On April 13 the California Faculty Association announced that its members would be showing solidarity with the day of action by marching and rallying at several locations across California, including the march at SDSU.

Following the early morning march will be the delivery of a petition alongside SDSU chemistry grad students to the provost to raise wages for them.

At 9 a.m. a rally will take place in the courtyard to show support for a list of 19 demands compiled by the MultiCultural Coalition. The demands range from replacing the school mascot to freezing all salary increases for the administration above the Administer II level.

Many of the topics in the list of demands have been floating around for a while, Elder said.

Chicana and Chicano studies professor Isidro Ortiz and African studies professor Antwanisha Alameen-Shavers will speak at the rally, as well as members of the MulitCultural Coalition and the General Union of SDSU.

After the rally a free roundtrip bus ride will be available to attend the fight for $15 actions downtown in the afternoon.

The day of action was planned to go alongside the international day of action on April 13, as well as the potential CFA strike.

“The thing with grassroots organizing is that you never know when some things are going to happen, so you just have to be prepared all the time,” said Melanie Sandoval, a Spanish and psychology junior and General Union of SDSU member.

The momentum from the successful demand by the faculty for a 5 percent increase could possibly impact the list of demands.
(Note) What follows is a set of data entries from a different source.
(** The loop of [getAllImports] on the map it fills. *)
Fixpoint getAllImports_loop (filePaths : list string)
    (allImports : gmap string (list ImportInfo.t)) (st : state)
  : gmap string (list ImportInfo.t) * state :=
  match filePaths with
  | [] => (allImports, st)
  | filePath :: rest =>
      match extractImports_with member h st filePath with
      | (Ok imports, st) =>
          getAllImports_loop rest
            (if Nat.ltb 0 (length imports)
             then <[filePath := imports]> allImports else allImports) st
      | (Throw _, st) => getAllImports_loop rest allImports st
      end
  end.

Definition getAllImports_with (st : state) (filePaths : list string)
  : gmap string (list ImportInfo.t) * state :=
  getAllImports_loop filePaths ∅ st.
End Queries.

(** [exportExists(filePath, exportName)] *)
Definition exportExists (h : Host) (st : state) (filePath exportName : string)
  : outcome bool * state :=
  exportExists_with analyzer_traverse h st filePath exportName.

(** [findExportingFile(symbolName, searchPaths)] *)
Definition findExportingFile (h : Host) (st : state) (symbolName : string)
    (searchPaths : list string) : outcome (option string) * state :=
  findExportingFile_with analyzer_traverse h st symbolName searchPaths.

(** [getAllExports(filePaths)] *)
Definition getAllExports (h : Host) (st : state) (filePaths : list string)
  : gmap string (list ExportInfo.t) * state :=
  getAllExports_with analyzer_traverse h st filePaths.

(** [getAllImports(filePaths)] *)
Definition getAllImports (h : Host) (st : state) (filePaths : list string)
  : gmap string (list ImportInfo.t) * state :=
  getAllImports_with analyzer_traverse h st filePaths.

(** [clearCache()] *)
Definition clearCache (st : state) : state :=
  {| analyzer := ASTAnalyzer.clearCache (analyzer st); exportsCache := ∅;
     importsCache := ∅; workspaceRoot := workspaceRoot st |}.
Lemma S3_delete_object_eq `{Entropy W} (key : string) (s : S3State W) :
  delete_object S3StorageBackend key s =
    let (r, w') :=
      client_delete_object (client s) (bucket_name s) key (outside s) in
    (match r with
     | Ok _ => Return VNone
     | Fail cls msg =>
         if issubclass cls ClientError then
           Raise (StorageError
             ("Error while deleting object (key: " +:+ key +:+ "). Error: " +:+ msg))
         else Raise (Foreign cls msg)
     end,
     mkS3State (client s) (bucket_name s) w').
Proof.
  rewrite delete_object_eq.
  change (perform_delete_object S3StorageBackend key s)
    with (S3_perform_delete_object key s).
  rewrite S3_perform_delete_object_eq.
  destruct (client_delete_object (client s) (bucket_name s) key (outside s))
    as [[[]|cls msg] w']; [reflexivity |].
  destruct (issubclass cls ClientError); reflexivity.
Qed.

(** ** The instance's attributes are not assigned after construction *)

Lemma S3_token_bytes_frame `{Entropy W} (n : nat) (s : S3State W) :
  client (token_bytes n s).2 = client s ∧
  bucket_name (token_bytes n s).2 = bucket_name s.
Proof.
  revert s. induction n as [|n IH]; intros s; [now split |].
  cbn [token_bytes].
  change (urandom_byte s)
    with (let (b, w') := urandom_byte (outside s) in
          (b, mkS3State (client s) (bucket_name s) w')).
  destruct (urandom_byte (outside s)) as [b w'].
  specialize (IH (mkS3State (client s) (bucket_name s) w')).
  destruct (token_bytes n (mkS3State (client s) (bucket_name s) w')) as [bs s2].
  exact IH.
Qed.

Lemma S3_generate_object_key_frame `{Entropy W} (filename : string)
    (s : S3State W) :
  client (generate_object_key S3StorageBackend filename s).2 = client s ∧
  bucket_name (generate_object_key S3StorageBackend filename s).2
    = bucket_name s.
Proof.
  change (generate_object_key S3StorageBackend filename s)
    with (base_generate_object_key filename s).
  rewrite base_generate_object_key_eq. apply S3_token_bytes_frame.
Qed.
(** * Paddle fragments: strided view gradient kernels, test wiring, helper API

    The development follows four source files:

    - [paddle/phi/kernels/stride/view_grad_kernel.cc]: the two gradient
      kernels of the strided [view] operator (module [phi]);
    - [test/prim/pir_prim/CMakeLists.txt]: registration of the Python test
      modules of the directory under two environments (module [pir_prim]);
    - the oneDNN C++ test list (module [mkldnn_tests]);
    - [paddle/fluid/pir/dialect/operator/ir/manual_api.h]: prototypes of the
      graph-building helper functions (module [dialect]).

    Definitions come first, one module per source file; the theorems follow. *)

From Stdlib Require Import ZArith Ascii List Bool Lia.
From stdpp Require Import base option list strings gmap.

(* ===================================================================== *)
(** * namespace phi: view_grad_kernel.cc *)
(* ===================================================================== *)

Module phi.

(** Objects are passed to kernels by reference ([const DenseTensor&]) or by
    pointer ([DenseTensor*]).  A reference is the identity of an object in the
    store; two parameters may name the same object. *)
Definition tensor_ref := positive.

(** What the translation unit takes from the headers it includes: the tensor
    type with its two accessors, the shape type and [common::vectorize], the
    [DataType] enumeration and the exceptions a kernel may raise.  None of
    them is declared in these files, so they are an interface. *)
Class TensorCore := {
  DataType : Type;
  DDim : Type;
  DenseTensor : Type;
  Exception : Type;
  DenseTensor_dims : DenseTensor -> DDim;           (* input.dims() *)
  DenseTensor_dtype : DenseTensor -> DataType;      (* input.dtype() *)
  vectorize : DDim -> list Z                        (* common::vectorize<int64_t> *)
}.

(** How a call ends: normally with a value and the new store, with an
    exception, or with no defined behaviour (a reference to no object). *)
Inductive outcome (S E A : Type) : Type :=
| Returns (a : A) (s : S)
| Throws (e : E)
| Undefined.
Arguments Returns {S E A} a s.
Arguments Throws {S E A} e.
Arguments Undefined {S E A}.

(** The objects alive at a call. *)
Abbreviation Store := (gmap tensor_ref DenseTensor).

Section Kernels.
Context `{TensorCore}.

(** A computation over the store. *)
Definition M (A : Type) : Type := Store -> outcome Store Exception A.

Definition ret {A} (a : A) : M A := fun s => Returns a s.

Definition bind {A B} (m : M A) (k : A -> M B) : M B :=
  fun s => match m s with
           | Returns a s' => k a s'
           | Throws e => Throws e
           | Undefined => Undefined
           end.

(** Reading through a reference. *)
Definition deref (r : tensor_ref) : M DenseTensor :=
  fun s => match s !! r with
           | Some t => Returns t s
           | None => Undefined
           end.

(** [paddle/phi/kernels/view_kernel.h]: the forward kernels, templates over
    the device context.  Their bodies are in another translation unit. *)
Class ViewKernel (Context : Type) := {
  ViewShapeKernel :
    Context -> tensor_ref -> list Z -> tensor_ref -> M unit;
  ViewDtypeKernel :
    Context -> tensor_ref -> DataType -> tensor_ref -> M unit
}.
(** Both group bases of the POSIX sample are searched, and the groups of
    both are returned by their DNs. *)
Lemma requestMemberOf_searches_all_bases_witness :
  requestMemberOf posixGroupConfig carol (fresh groupDirectory)
  = (Return (Ok ["cn=staff,ou=groups,dc=example";
                 "cn=ops,ou=groups,dc=example";
                 "cn=staff,ou=groups,dc=example";
                 "cn=ops,ou=groups,dc=example"]),
     {| inner := groupDirectory;
        calls :=
          [CallSearch (groupSearchReq posixGroupConfig carol
                         "ou=groups,dc=example");
           CallSearch (groupSearchReq posixGroupConfig carol
                         "ou=teams,dc=example")] |}).
Proof.
  refine (proj1 (proj2 (requestMemberOf_searches_all_bases posixGroupConfig
                          MockConnection _ carol groupDirectory
                          (fun _ =>
                             {| goldap.Entries :=
                                  [ {| goldap.DN :=
                                         "cn=staff,ou=groups,dc=example";
                                       goldap.Attributes := [] |};
                                    {| goldap.DN :=
                                         "cn=ops,ou=groups,dc=example";
                                       goldap.Attributes := [] |} ] |}))) _).
  intros b _. reflexivity.
Defined.



(** ** What [Users] asks of the directory *)

Lemma In_firstn {A} (x : A) (k : nat) (l : list A) :
  In x (firstn k l) -> In x l.
Proof.
  intros H. rewrite <- (firstn_skipn k l). apply in_or_app. now left.
Qed.

Section UsersCalls.

Context {C : Type} {IC : Conn.IConnection C}.
Variable Config : ServerConfig.
Variable logins : list string.
Variable r0 : Recorder C.

Let n := Z.of_nat (List.length logins).

(** The calls so far are those of the start and batch searches. *)
Let onlySearches (st : list goldap.Entry * Recorder C) : Prop :=
  exists l,
    calls (snd st) = (calls r0 ++ l)%list /\
    Forall (batchSearch Config logins) l.

Lemma Users_fn_only_searches (i : Z) (st : list goldap.Entry * Recorder C) :
  1 <= i <= (n + 499) / 500 ->
  onlySearches st ->
  onlySearches
    (snd (Users_fn Config logins (fst (batchRange n i))
            (snd (batchRange n i)) st)).
Proof.
  intros Hi (l & Hl & Hgood). unfold n in *.
  rewrite (Users_fn_run Config logins i st Hi).
  destruct (users_recorded Config (batch logins i) (snd st)) as (k & _ & Hc).
  assert (Hnew : Forall (batchSearch Config logins)
                   (searchCalls Config (batch logins i)
                      (firstn k (SearchBaseDNs Config)))).
  { unfold searchCalls. apply Forall_map, Forall_forall. intros base Hb.
    exists base, i. repeat split; try lia.
    - eapply In_firstn. exact Hb.
    - apply (batch_length logins i Hi). }
  exists (l ++ searchCalls Config (batch logins i)
                 (firstn k (SearchBaseDNs Config)))%list.
  split.
  - destruct (users Config (batch logins i) (snd st)) as [[[es|e]|p] r'];
      cbn [snd] in Hc |- *; now rewrite Hc, Hl, app_assoc.
  - apply Forall_app. now split.
Qed.
(** C9, as the code has it: a range loop writes its separator before
    every pass of its body but the first and nowhere else: what [rloop]
    writes is the chunks of the passes joined by the separator, a pass
    cut short by continue being a chunk like any other; [Iterate]
    decides on the separator by its counter alone and counts every pass.
    There is a pass for every element unless a pass ends in a break
    signal; that pass is the last, and its separator is written by then.
    The counter is an [int], so the elements enumerated are fewer than
    [2 ^ 63]. *)
Theorem range_loop_separators `{Host} (path : bytes) (node : Node)
    (w : Sink) (ctx ctx0 : Ctx) (elems : list (iface * iface * Inspector)) :
  rangeElems path ctx = (elems, ctx0) ->
  len elems < 2 ^ 63 ->
  let kids := map renderNode (child node) in
  rloop path node (w, ctx) =
    ('(os, _, st) ← bodyTrace node kids elems true (w, ctx0);
     Some (joinSep (loopSep (loop node)) os, st))
  /\ (forall os broke st,
        bodyTrace node kids elems true (w, ctx0) = Some (os, broke, st) ->
        (length os <= length elems)%nat
        /\ (broke = false -> length os = length elems)
        /\ (broke = true -> os <> []))
  /\ (forall rl w' c,
        Iterate rl (w', c) =
        let sep := loopSep (loop (rl_node rl)) in
        let wr := (0 <? rl_cntr rl) && (0 <? len sep) in
        '(how, o, st) ← bodyPass (map renderNode (child (rl_node rl)))
                          (if wr then (Write w' sep).1 else w', c);
        Some (ctlOf how, mkRangeLoop (wrap64 (rl_cntr rl + 1)) (rl_node rl),
              (if wr then sep else []) ++ o, st))
  /\ (forall sep o1 o2 o3,
        joinSep sep [o1; o2; o3] = o1 ++ sep ++ o2 ++ sep ++ o3)
  /\ (typ node = TypeLoopRange ->
      renderNode node (w, ctx)
      = afterLoop (rloop (loopSrc (loop node)) node (w, ctx))).
Proof.
  intros He Hn kids. split.
  { unfold rloop, rloopWith. rewrite He. unfold NewRangeLoop.
    rewrite loopDrive_trace by (rewrite ?Z.add_0_l; done || lia).
    fold kids. change (0 =? 0) with true.
    destruct (bodyTrace _ _ _ _ _) as [[[os b] st]|];
      cbn [mbind option_bind]; [|reflexivity].
    by rewrite joinFrom_true. }
  split; [intros os broke st; apply bodyTrace_length|].
  split.
  { intros rl w' c. unfold Iterate, IterateWith. cbv zeta.
    rewrite iterChildren_bodyPass. unfold writeQuiet.
    by destruct (bodyPass _ _) as [[[how o] st]|]. }
  split; [reflexivity|].
  intros Ht. rewrite renderNode_eq, Ht. reflexivity.
Qed.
“A lot of these things are interconnected, like one thing could lead to another, or it could influence the initiative of another thing,” Sandoval said. “I feel like even with this the five percent it could lead to other things, but I don’t know how soon because it takes time to get these things rolling.”

Elder said that the demands, including the 5 percent increase for faculty, drew strength from each other.

“For example I’ve seen with my fellow graduate students a lot more eager to win the things that they need when they see that their professors are organizing, like ‘Oh hey, we can do this too,’ so that’s something I would definitely expect to see in the year ahead,” Elder said.

General Union member and sociology senior Crystal Abrahim said the effort was part of a larger student movement.
“I think the whole issue of why the faculty were going to go on strike in the first place was part of a much larger issue, that we’ve been as students, as faculty, as community members, been watching our education kind of deteriorate,” she said.